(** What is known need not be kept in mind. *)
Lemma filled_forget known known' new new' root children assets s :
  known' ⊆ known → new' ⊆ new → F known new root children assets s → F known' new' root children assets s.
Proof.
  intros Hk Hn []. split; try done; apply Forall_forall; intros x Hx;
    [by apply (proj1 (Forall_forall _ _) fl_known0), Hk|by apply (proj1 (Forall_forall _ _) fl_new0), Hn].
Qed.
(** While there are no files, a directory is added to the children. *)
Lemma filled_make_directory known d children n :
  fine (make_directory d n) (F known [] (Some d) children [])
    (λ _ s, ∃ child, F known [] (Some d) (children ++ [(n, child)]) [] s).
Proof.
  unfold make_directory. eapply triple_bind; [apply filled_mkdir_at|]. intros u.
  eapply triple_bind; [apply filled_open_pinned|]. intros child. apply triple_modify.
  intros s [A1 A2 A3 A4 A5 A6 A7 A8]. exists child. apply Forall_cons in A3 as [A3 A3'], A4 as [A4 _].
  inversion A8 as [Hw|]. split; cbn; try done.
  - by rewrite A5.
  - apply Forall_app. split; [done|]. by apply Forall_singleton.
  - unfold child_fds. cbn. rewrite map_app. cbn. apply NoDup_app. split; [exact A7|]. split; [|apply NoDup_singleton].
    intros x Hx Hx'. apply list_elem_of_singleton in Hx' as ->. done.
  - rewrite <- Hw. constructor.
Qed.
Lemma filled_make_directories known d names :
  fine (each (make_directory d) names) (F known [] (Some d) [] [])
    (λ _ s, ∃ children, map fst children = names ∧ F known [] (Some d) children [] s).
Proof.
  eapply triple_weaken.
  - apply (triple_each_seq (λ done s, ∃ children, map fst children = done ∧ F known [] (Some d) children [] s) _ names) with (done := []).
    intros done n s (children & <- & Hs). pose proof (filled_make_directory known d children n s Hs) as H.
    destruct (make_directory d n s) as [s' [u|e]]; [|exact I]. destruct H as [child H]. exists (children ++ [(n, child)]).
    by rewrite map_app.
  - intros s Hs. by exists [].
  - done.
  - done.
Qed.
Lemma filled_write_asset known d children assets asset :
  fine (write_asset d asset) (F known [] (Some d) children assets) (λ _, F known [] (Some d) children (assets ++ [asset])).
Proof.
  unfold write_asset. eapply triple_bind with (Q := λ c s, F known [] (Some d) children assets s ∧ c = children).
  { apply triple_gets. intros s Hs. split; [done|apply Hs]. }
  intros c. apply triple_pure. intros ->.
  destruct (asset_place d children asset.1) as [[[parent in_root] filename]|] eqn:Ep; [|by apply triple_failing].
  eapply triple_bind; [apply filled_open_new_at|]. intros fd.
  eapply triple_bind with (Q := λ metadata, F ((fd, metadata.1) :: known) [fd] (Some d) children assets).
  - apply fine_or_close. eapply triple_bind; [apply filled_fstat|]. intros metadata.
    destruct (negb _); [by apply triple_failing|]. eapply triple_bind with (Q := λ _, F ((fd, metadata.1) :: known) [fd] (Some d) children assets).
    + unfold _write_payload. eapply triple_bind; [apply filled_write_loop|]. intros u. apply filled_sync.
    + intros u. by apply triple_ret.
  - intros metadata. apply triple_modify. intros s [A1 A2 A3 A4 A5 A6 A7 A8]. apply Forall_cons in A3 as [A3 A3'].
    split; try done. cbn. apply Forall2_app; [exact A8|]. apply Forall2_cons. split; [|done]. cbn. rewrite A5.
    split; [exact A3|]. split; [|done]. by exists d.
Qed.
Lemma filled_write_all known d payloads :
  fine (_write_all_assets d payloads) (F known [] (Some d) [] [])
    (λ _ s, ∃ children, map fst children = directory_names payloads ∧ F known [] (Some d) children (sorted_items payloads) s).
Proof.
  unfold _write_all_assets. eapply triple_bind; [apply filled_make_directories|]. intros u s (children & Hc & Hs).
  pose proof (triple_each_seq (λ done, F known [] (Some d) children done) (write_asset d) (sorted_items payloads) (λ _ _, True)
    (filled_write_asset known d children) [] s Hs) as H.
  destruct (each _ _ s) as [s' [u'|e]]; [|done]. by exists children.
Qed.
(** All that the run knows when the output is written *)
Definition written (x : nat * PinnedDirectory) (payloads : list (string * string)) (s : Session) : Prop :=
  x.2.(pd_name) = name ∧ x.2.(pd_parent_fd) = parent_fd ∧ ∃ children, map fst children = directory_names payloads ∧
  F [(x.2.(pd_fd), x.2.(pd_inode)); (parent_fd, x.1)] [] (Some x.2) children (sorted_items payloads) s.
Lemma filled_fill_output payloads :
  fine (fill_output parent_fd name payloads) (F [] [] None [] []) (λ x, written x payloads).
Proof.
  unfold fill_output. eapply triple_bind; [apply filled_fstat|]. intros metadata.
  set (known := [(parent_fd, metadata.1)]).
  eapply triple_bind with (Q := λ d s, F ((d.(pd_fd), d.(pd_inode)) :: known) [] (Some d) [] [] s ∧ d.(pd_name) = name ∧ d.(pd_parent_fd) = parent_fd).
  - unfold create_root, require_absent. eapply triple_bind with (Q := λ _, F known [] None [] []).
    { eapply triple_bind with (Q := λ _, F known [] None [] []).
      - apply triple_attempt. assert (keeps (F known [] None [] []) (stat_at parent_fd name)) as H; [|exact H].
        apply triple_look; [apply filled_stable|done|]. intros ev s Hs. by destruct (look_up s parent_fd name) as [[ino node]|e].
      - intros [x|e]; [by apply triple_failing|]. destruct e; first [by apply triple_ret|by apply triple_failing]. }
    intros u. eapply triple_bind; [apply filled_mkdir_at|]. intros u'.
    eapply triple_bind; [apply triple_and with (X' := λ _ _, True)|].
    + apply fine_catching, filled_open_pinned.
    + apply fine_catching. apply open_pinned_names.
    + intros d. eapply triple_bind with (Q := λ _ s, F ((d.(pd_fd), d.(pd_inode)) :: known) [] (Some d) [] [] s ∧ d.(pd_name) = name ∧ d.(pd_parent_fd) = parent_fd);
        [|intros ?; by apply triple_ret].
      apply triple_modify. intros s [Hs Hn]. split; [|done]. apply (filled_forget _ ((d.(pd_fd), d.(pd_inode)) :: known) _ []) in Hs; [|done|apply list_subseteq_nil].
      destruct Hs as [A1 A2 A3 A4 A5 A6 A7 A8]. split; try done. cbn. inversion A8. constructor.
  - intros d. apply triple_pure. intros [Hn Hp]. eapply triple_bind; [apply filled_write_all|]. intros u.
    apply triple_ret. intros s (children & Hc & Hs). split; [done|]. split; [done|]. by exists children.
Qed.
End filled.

○ ○ ○ ○

[Your goal]: Return the listing above in full, character for character.

[Solution for this task]:
(** What is known need not be kept in mind. *)
Lemma filled_forget known known' new new' root children assets s :
  known' ⊆ known → new' ⊆ new → F known new root children assets s → F known' new' root children assets s.
Proof.
  intros Hk Hn []. split; try done; apply Forall_forall; intros x Hx;
    [by apply (proj1 (Forall_forall _ _) fl_known0), Hk|by apply (proj1 (Forall_forall _ _) fl_new0), Hn].
Qed.
(** While there are no files, a directory is added to the children. *)
Lemma filled_make_directory known d children n :
  fine (make_directory d n) (F known [] (Some d) children [])
    (λ _ s, ∃ child, F known [] (Some d) (children ++ [(n, child)]) [] s).
Proof.
  unfold make_directory. eapply triple_bind; [apply filled_mkdir_at|]. intros u.
  eapply triple_bind; [apply filled_open_pinned|]. intros child. apply triple_modify.
  intros s [A1 A2 A3 A4 A5 A6 A7 A8]. exists child. apply Forall_cons in A3 as [A3 A3'], A4 as [A4 _].
  inversion A8 as [Hw|]. split; cbn; try done.
  - by rewrite A5.
  - apply Forall_app. split; [done|]. by apply Forall_singleton.
  - unfold child_fds. cbn. rewrite map_app. cbn. apply NoDup_app. split; [exact A7|]. split; [|apply NoDup_singleton].
    intros x Hx Hx'. apply list_elem_of_singleton in Hx' as ->. done.
  - rewrite <- Hw. constructor.
Qed.
Lemma filled_make_directories known d names :
  fine (each (make_directory d) names) (F known [] (Some d) [] [])
    (λ _ s, ∃ children, map fst children = names ∧ F known [] (Some d) children [] s).
Proof.
  eapply triple_weaken.
  - apply (triple_each_seq (λ done s, ∃ children, map fst children = done ∧ F known [] (Some d) children [] s) _ names) with (done := []).
    intros done n s (children & <- & Hs). pose proof (filled_make_directory known d children n s Hs) as H.
    destruct (make_directory d n s) as [s' [u|e]]; [|exact I]. destruct H as [child H]. exists (children ++ [(n, child)]).
    by rewrite map_app.
  - intros s Hs. by exists [].
  - done.
  - done.
Qed.
Lemma filled_write_asset known d children assets asset :
  fine (write_asset d asset) (F known [] (Some d) children assets) (λ _, F known [] (Some d) children (assets ++ [asset])).
Proof.
  unfold write_asset. eapply triple_bind with (Q := λ c s, F known [] (Some d) children assets s ∧ c = children).
  { apply triple_gets. intros s Hs. split; [done|apply Hs]. }
  intros c. apply triple_pure. intros ->.
  destruct (asset_place d children asset.1) as [[[parent in_root] filename]|] eqn:Ep; [|by apply triple_failing].
  eapply triple_bind; [apply filled_open_new_at|]. intros fd.
  eapply triple_bind with (Q := λ metadata, F ((fd, metadata.1) :: known) [fd] (Some d) children assets).
  - apply fine_or_close. eapply triple_bind; [apply filled_fstat|]. intros metadata.
    destruct (negb _); [by apply triple_failing|]. eapply triple_bind with (Q := λ _, F ((fd, metadata.1) :: known) [fd] (Some d) children assets).
    + unfold _write_payload. eapply triple_bind; [apply filled_write_loop|]. intros u. apply filled_sync.
    + intros u. by apply triple_ret.
  - intros metadata. apply triple_modify. intros s [A1 A2 A3 A4 A5 A6 A7 A8]. apply Forall_cons in A3 as [A3 A3'].
    split; try done. cbn. apply Forall2_app; [exact A8|]. apply Forall2_cons. split; [|done]. cbn. rewrite A5.
    split; [exact A3|]. split; [|done]. by exists d.
Qed.
Lemma filled_write_all known d payloads :
  fine (_write_all_assets d payloads) (F known [] (Some d) [] [])
    (λ _ s, ∃ children, map fst children = directory_names payloads ∧ F known [] (Some d) children (sorted_items payloads) s).
Proof.
  unfold _write_all_assets. eapply triple_bind; [apply filled_make_directories|]. intros u s (children & Hc & Hs).
  pose proof (triple_each_seq (λ done, F known [] (Some d) children done) (write_asset d) (sorted_items payloads) (λ _ _, True)
    (filled_write_asset known d children) [] s Hs) as H.
  destruct (each _ _ s) as [s' [u'|e]]; [|done]. by exists children.
Qed.
(** All that the run knows when the output is written *)
Definition written (x : nat * PinnedDirectory) (payloads : list (string * string)) (s : Session) : Prop :=
  x.2.(pd_name) = name ∧ x.2.(pd_parent_fd) = parent_fd ∧ ∃ children, map fst children = directory_names payloads ∧
  F [(x.2.(pd_fd), x.2.(pd_inode)); (parent_fd, x.1)] [] (Some x.2) children (sorted_items payloads) s.
Lemma filled_fill_output payloads :
  fine (fill_output parent_fd name payloads) (F [] [] None [] []) (λ x, written x payloads).
Proof.
  unfold fill_output. eapply triple_bind; [apply filled_fstat|]. intros metadata.
  set (known := [(parent_fd, metadata.1)]).
  eapply triple_bind with (Q := λ d s, F ((d.(pd_fd), d.(pd_inode)) :: known) [] (Some d) [] [] s ∧ d.(pd_name) = name ∧ d.(pd_parent_fd) = parent_fd).
  - unfold create_root, require_absent. eapply triple_bind with (Q := λ _, F known [] None [] []).
    { eapply triple_bind with (Q := λ _, F known [] None [] []).
      - apply triple_attempt. assert (keeps (F known [] None [] []) (stat_at parent_fd name)) as H; [|exact H].
        apply triple_look; [apply filled_stable|done|]. intros ev s Hs. by destruct (look_up s parent_fd name) as [[ino node]|e].
      - intros [x|e]; [by apply triple_failing|]. destruct e; first [by apply triple_ret|by apply triple_failing]. }
    intros u. eapply triple_bind; [apply filled_mkdir_at|]. intros u'.
    eapply triple_bind; [apply triple_and with (X' := λ _ _, True)|].
    + apply fine_catching, filled_open_pinned.
    + apply fine_catching. apply open_pinned_names.
    + intros d. eapply triple_bind with (Q := λ _ s, F ((d.(pd_fd), d.(pd_inode)) :: known) [] (Some d) [] [] s ∧ d.(pd_name) = name ∧ d.(pd_parent_fd) = parent_fd);
        [|intros ?; by apply triple_ret].
      apply triple_modify. intros s [Hs Hn]. split; [|done]. apply (filled_forget _ ((d.(pd_fd), d.(pd_inode)) :: known) _ []) in Hs; [|done|apply list_subseteq_nil].
      destruct Hs as [A1 A2 A3 A4 A5 A6 A7 A8]. split; try done. cbn. inversion A8. constructor.
  - intros d. apply triple_pure. intros [Hn Hp]. eapply triple_bind; [apply filled_write_all|]. intros u.
    apply triple_ret. intros s (children & Hc & Hs). split; [done|]. split; [done|]. by exists children.
Qed.
End filled.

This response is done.